» EXTRACTED INFORMATION:
(** Part of one block, seen in the contents. *)
Lemma slice_block d bl c q n lba sec : holds d bl c -> 0 <= q -> 0 <= n -> q + n <= zlen c ->
  q mod 512 + n <= 512 -> znth bl (q / 512) = Some lba -> d !! lba = Some sec -> zlen sec = 512 ->
  slice sec (q mod 512) n = slice c q n.
Proof.
  intros Hh Hq Hn Hlen Hfit Hlba Hsec Hz.
  pose proof (Z.div_mod q 512 ltac:(lia)) as Eq. pose proof (Z.mod_pos_bound q 512 ltac:(lia)).
  apply zlist_eq; [rewrite !slice_length by lia; done|]. intros j Hj. rewrite slice_length in Hj by lia.
  rewrite !znth_slice by lia. rewrite <- Hh by lia. unfold cbyte.
  destruct (divmod_512 (q / 512) (q mod 512 + j)) as [E1 E2]; [lia|].
  replace (512 * (q / 512) + (q mod 512 + j)) with (q + j) in E1, E2 by lia.
  rewrite E1, Hlba. simpl. rewrite Hsec. simpl. by rewrite E2.
Qed.

Lemma read_loop_ok d b i e h lg ab bl tb c p size : geo f d b -> blocks_in f b bl tb -> holds d bl c ->
  0 <= p -> 0 <= size -> p + size <= zlen c -> zlen c < 71680 -> zlen bl = zlen c / 512 + 1 ->
  ab_range (p / 512) ((p + size) / 512) ab bl ->
  wp (loop (S (Z.to_nat size)) (read_chunk idx size ab) ([], 0))
    (λ r s, r = slice c p size /\ s = ST d b i (set_fd_pos (p + size) e) h lg)
    (ST d b i (set_fd_pos p e) h lg).
Proof.
  intros Hg Hbi Hh Hp Hsz Hlen H71 Hbl Hab.
  set (I := λ (n : nat) (l : bytes * Z) (s : fs H), let '(dst, r) := l in
    n = Z.to_nat (size - r) /\ 0 <= r <= size /\ dst = slice c p r /\
    s = ST d b i (set_fd_pos (p + r) e) h lg).
  set (Q := λ (r : bytes) (s : fs H), r = slice c p size /\ s = ST d b i (set_fd_pos (p + size) e) h lg).
  assert (Hbody : forall n l s, I n l s -> wp (read_chunk idx size ab l)
    (λ x s', match x with inl l' => exists n', (n' < n)%nat /\ I n' l' s' | inr r => Q r s' end) s).
  { intros n [dst r] s (-> & Hr & -> & ->). unfold read_chunk.
    destruct (Z.ltb_spec r size) as [Hlt|Hge].
    2: { apply wp_ret. replace r with size by lia. done. }
    apply wp_bind, wp_rd_file; [done|]. cbn [fd_pos set_fd_pos]. unfold BLOCK_SIZE, SECTOR_SIZE.
    set (q := p + r) in *. pose proof (Z.mod_pos_bound q 512 ltac:(lia)).
    set (chunk := if size - r <? 512 - q mod 512 then size - r else 512 - q mod 512).
    assert (Hc : 0 < chunk <= size - r /\ q mod 512 + chunk <= 512).
    { unfold chunk. destruct (Z.ltb_spec (size - r) (512 - q mod 512)); lia. }
    clearbody chunk. pose proof (Z.div_le_mono p q 512 ltac:(lia) ltac:(lia)).
    pose proof (Z.div_le_mono q (p + size) 512 ltac:(lia) ltac:(lia)).
    pose proof (Z.div_le_mono q (zlen c) 512 ltac:(lia) ltac:(lia)).
    pose proof (Z.div_pos q 512 ltac:(lia) ltac:(lia)).
    destruct (znth_is_Some bl (q / 512)) as [lba Hlba]; [lia|].
    rewrite Hab, Hlba by lia. change (default 0 (Some lba)) with lba.
    pose proof (bi_taken _ _ _ _ Hbi lba (znth_elem _ _ _ Hlba)) as Htk.
    destruct (taken_pos f G b lba Htk) as (Hpos & _ & _).
    destruct (taken_sector f d b lba Hg Htk) as [sec Hsec].
    destruct (ge_disk _ _ _ Hg _ _ Hsec) as [Hseclen _].
    apply wp_bind, (wp_ide_rd1 f a idx d b i _ h lg lba sec); [done|lia|].
    apply wp_bind, wp_upd_file; [done|]. apply wp_ret. exists (Z.to_nat (size - (r + chunk))). split; [lia|].
    split_and!; [done|lia|lia| |].
    - rewrite <- slice_app by lia. f_equal. apply (slice_block d bl c q chunk lba sec); try done; lia.
    - unfold set_fd_pos. cbn. f_equal. f_equal. rewrite u32_small by lia. lia. }
  apply (wp_loop I _ Q Hbody _ (Z.to_nat size)); [|lia].
  split_and!; [f_equal; lia|lia|lia|done|by rewrite Z.add_0_r].
Qed.
End read.

Section file_read.
Context {H : Type} `{HeapLaws H}.
Implicit Types f : fs H.

(** The state after a read: the position moved, the heap has the same live
    blocks. *)
Definition after_read (f : fs H) (idx : Z) (e : file) (p : Z) (f' : fs H) : Prop :=
  exists h, f' = set_heap h (set_files (zupd (file_table f) idx (set_fd_pos p e)) f) /\
    (forall x, h_live h x <-> h_live (heap f) x) /\ (forall n, h_room (heap f) (S (S n)) -> h_room h n).

(** A file has at most 140 blocks. *)
Lemma file_blocks_max (f : fs H) d b i bl tb : geo f d b -> file_blocks f d b i bl tb -> zlen bl <= 140.
Proof.
  intros Hg [_ _ Ht _]. destruct (decide (zlen bl <= 140)) as [|Hn]; [done|].
  destruct Ht as (s & Hs & Hw); [lia|]. destruct (ge_disk _ _ _ Hg _ _ Hs) as [Hl _].
  destruct (znth_is_Some bl 140) as [x Hx]; [lia|]. specialize (Hw 140 ltac:(lia)). rewrite Hx in Hw.
  apply znth_lt in Hw. unfold zlen in *. rewrite (to_words_length 128) in Hw by lia. lia.
Qed.

Lemma file_read_ok f idx e i bl tb c count : open_file f idx e i bl tb c ->
  0 <= fd_pos e < zlen c -> 0 <= count -> fd_pos e + count < 4294967296 ->
  let n := Z.min count (zlen c - fd_pos e) in fd_pos e + n < 139 * 512 -> h_room (heap f) 2 ->
  wp (file_read idx count) (λ r f', r = (n, slice c (fd_pos e) n) /\ after_read f idx e (fd_pos e + n) f') f.
Proof.
  intros [HG Hg He Hin Hwf Hfb Hsz Hcnt Hh] Hpos Hc Hov n Hlim Hheap.
  pose proof (znth_lt _ _ _ He) as Hidx. set (a := fd_inode e) in *.
  pose proof (mk_self f a idx i e Hin He) as Hself. set (p := fd_pos e) in *.
  assert (H71 : zlen c < 71680 /\ zlen bl = zlen c / 512 + 1).
  { destruct Hcnt as [[_ ->]|Hcnt]; [change (zlen []) with 0 in Hpos; lia|]. split; [|done].
    pose proof (file_blocks_max f _ _ i bl tb Hg Hfb). pose proof (Z.div_mod (zlen c) 512).
    pose proof (Z.mod_pos_bound (zlen c) 512). lia. }
  destruct H71 as [H71 Hbl]. pose proof (file_blocks_max f _ _ i bl tb Hg Hfb) as Hmax.
  match goal with |- wp ?m ?Q f => refine (eq_ind_r (λ s0, wp m Q s0) _ Hself) end.
  set (b := block_bitmap (part f)) in *.
  unfold file_read. apply wp_bind, wp_rd_file; [done|]. fold a p. apply wp_bind, wp_rd_inode. cbv zeta.
  unfold BLOCK_SIZE, SECTOR_SIZE. rewrite Hsz, (u32_small (p + count)) by lia.
  set (size := if zlen c <? p + count then u32 (zlen c - p) else count).
  assert (Hsize : size = n).
  { unfold size, n. destruct (Z.ltb_spec (zlen c) (p + count)); [rewrite u32_small by lia|]; lia. }
  assert (Hn0 : 0 <= n <= zlen c - p) by (unfold n; lia). clearbody size. subst size.
  assert (Hgo : (zlen c <? p + count) && (n =? 0) = false).
  { apply andb_false_iff. destruct (Z.ltb_spec (zlen c) (p + count)); [right|by left].
    apply Z.eqb_neq. unfold n. lia. }
  rewrite Hgo. apply wp_bind, wp_sys_malloc. intros p1 h1 Hm1. cbn [heap mk cur] in Hm1.
  rewrite (proj2 (Z.eqb_neq p1 0)) by (apply (malloc_new _ _ _ 1 _ _ Hm1); done). apply wp_bind, wp_ret.
  apply wp_bind, wp_sys_malloc. intros p2 h2 Hm2. cbn [heap mk set_heap cur] in Hm2.
  pose proof (two_bufs_ok _ _ _ _ _ _ _ _ _ Hm1 Hm2 ltac:(lia) ltac:(lia) Hheap) as Hbufs.
  rewrite (proj2 (Z.eqb_neq p2 0)) by (apply (tb_2 _ _ _ _ Hbufs)).
  change (set_heap h2 (set_heap h1 (mk f a idx (dsk f) b i e (heap f) (klog f))))
    with (mk f a idx (dsk f) b i e h2 (klog f)).
  rewrite (u32_small (p + n)) by lia.
  pose proof (Z.div_le_mono p (p + n) 512 ltac:(lia) ltac:(lia)).
  pose proof (Z.div_le_mono (p + n) (zlen c) 512 ltac:(lia) ltac:(lia)).
  pose proof (Z.div_pos p 512 ltac:(lia) ltac:(lia)).
  pose proof (Z.div_lt_upper_bound (p + n) 512 139 ltac:(lia) ltac:(lia)).
  apply wp_bind, wp_assert; [apply andb_true_iff; split; apply Z.ltb_lt; lia|].
  apply wp_bind. eapply wp_mono.
  { apply (gather_ok f a idx HG (dsk f) b i e h2 (klog f) bl tb (p / 512) ((p + n) / 512)); try done; lia. }
  intros ab s [Hab ->]. apply wp_bind, wp_ret.
  apply wp_bind. replace e with (set_fd_pos p e) at 1 by (by destruct e).
  eapply wp_mono.
  { by apply (read_loop_ok f a idx Hidx HG (dsk f) b i e h2 (klog f) ab bl tb c p n); try lia; destruct Hfb. }
  intros dst s [-> ->].
  apply (wp_free_bufs _ (heap f)); [done|]. intros h4 Hl4 Hr4. split; [by rewrite slice_length by lia|].
  exists h4. split; [|by split]. unfold mk, set_heap, set_files. cbn. rewrite insert_id by done. f_equal. by destruct (part f).
Qed.

(** The position is no part of the contents. *)
Lemma open_file_pos f idx e i bl tb c p h : open_file f idx e i bl tb c ->
  open_file (set_heap h (set_files (zupd (file_table f) idx (set_fd_pos p e)) f)) idx (set_fd_pos p e) i bl tb c.
Proof.
  intros [HG Hg He Hin Hwf Hfb Hsz Hcnt Hh]. pose proof (znth_lt _ _ _ He).
  split; try done; [by destruct HG|by destruct Hg| |].
  - cbn. by apply znth_upd_eq.
  - destruct Hfb as [? [? ? ?] ? ?]. by split.
Qed.

(** [sys_lseek] with [SEEK_SET]. *)
Lemma sys_lseek_set f fd idx e i bl tb c off : open_file f idx e i bl tb c -> 0 <= fd ->
  fd_local2global fd f = Ok (idx, f) -> 0 <= off < zlen c -> zlen c < 71680 ->
  sys_lseek fd off SEEK_SET f = Ok (off, set_files (zupd (file_table f) idx (set_fd_pos off e)) f).
Proof.
  intros [_ _ He Hin _ _ Hsz _ _] Hfd Hl Hoff Hlen. unfold sys_lseek.
  rewrite (proj2 (Z.ltb_ge fd 0)) by lia. erewrite bind_ok by reflexivity. erewrite bind_ok by done.
  erewrite bind_ok by (unfold rd_file; by rewrite He). erewrite bind_ok by (unfold rd_inode; by rewrite Hin).
  cbv zeta. change (SEEK_SET =? SEEK_SET) with true. cbv iota. rewrite Hsz, (s32_small (zlen c)), s32_small by lia.
  rewrite (proj2 (Z.ltb_ge off 0)), (proj2 (Z.ltb_ge (zlen c - 1) off)) by lia. cbn [orb].
  rewrite u32_small by lia. erewrite bind_ok by (unfold upd_file; by rewrite He). done.
Qed.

» WHAT YOU NEED TO DO: Each line from the one containing "erewrite bind_ok by (unfold rd_file;" through the last line of the material must be restated word for word, with no other text.

» WRITTEN RESPONSE:
  erewrite bind_ok by (unfold rd_file; by rewrite He). erewrite bind_ok by (unfold rd_inode; by rewrite Hin).
  cbv zeta. change (SEEK_SET =? SEEK_SET) with true. cbv iota. rewrite Hsz, (s32_small (zlen c)), s32_small by lia.
  rewrite (proj2 (Z.ltb_ge off 0)), (proj2 (Z.ltb_ge (zlen c - 1) off)) by lia. cbn [orb].
  rewrite u32_small by lia. erewrite bind_ok by (unfold upd_file; by rewrite He). done.
Qed.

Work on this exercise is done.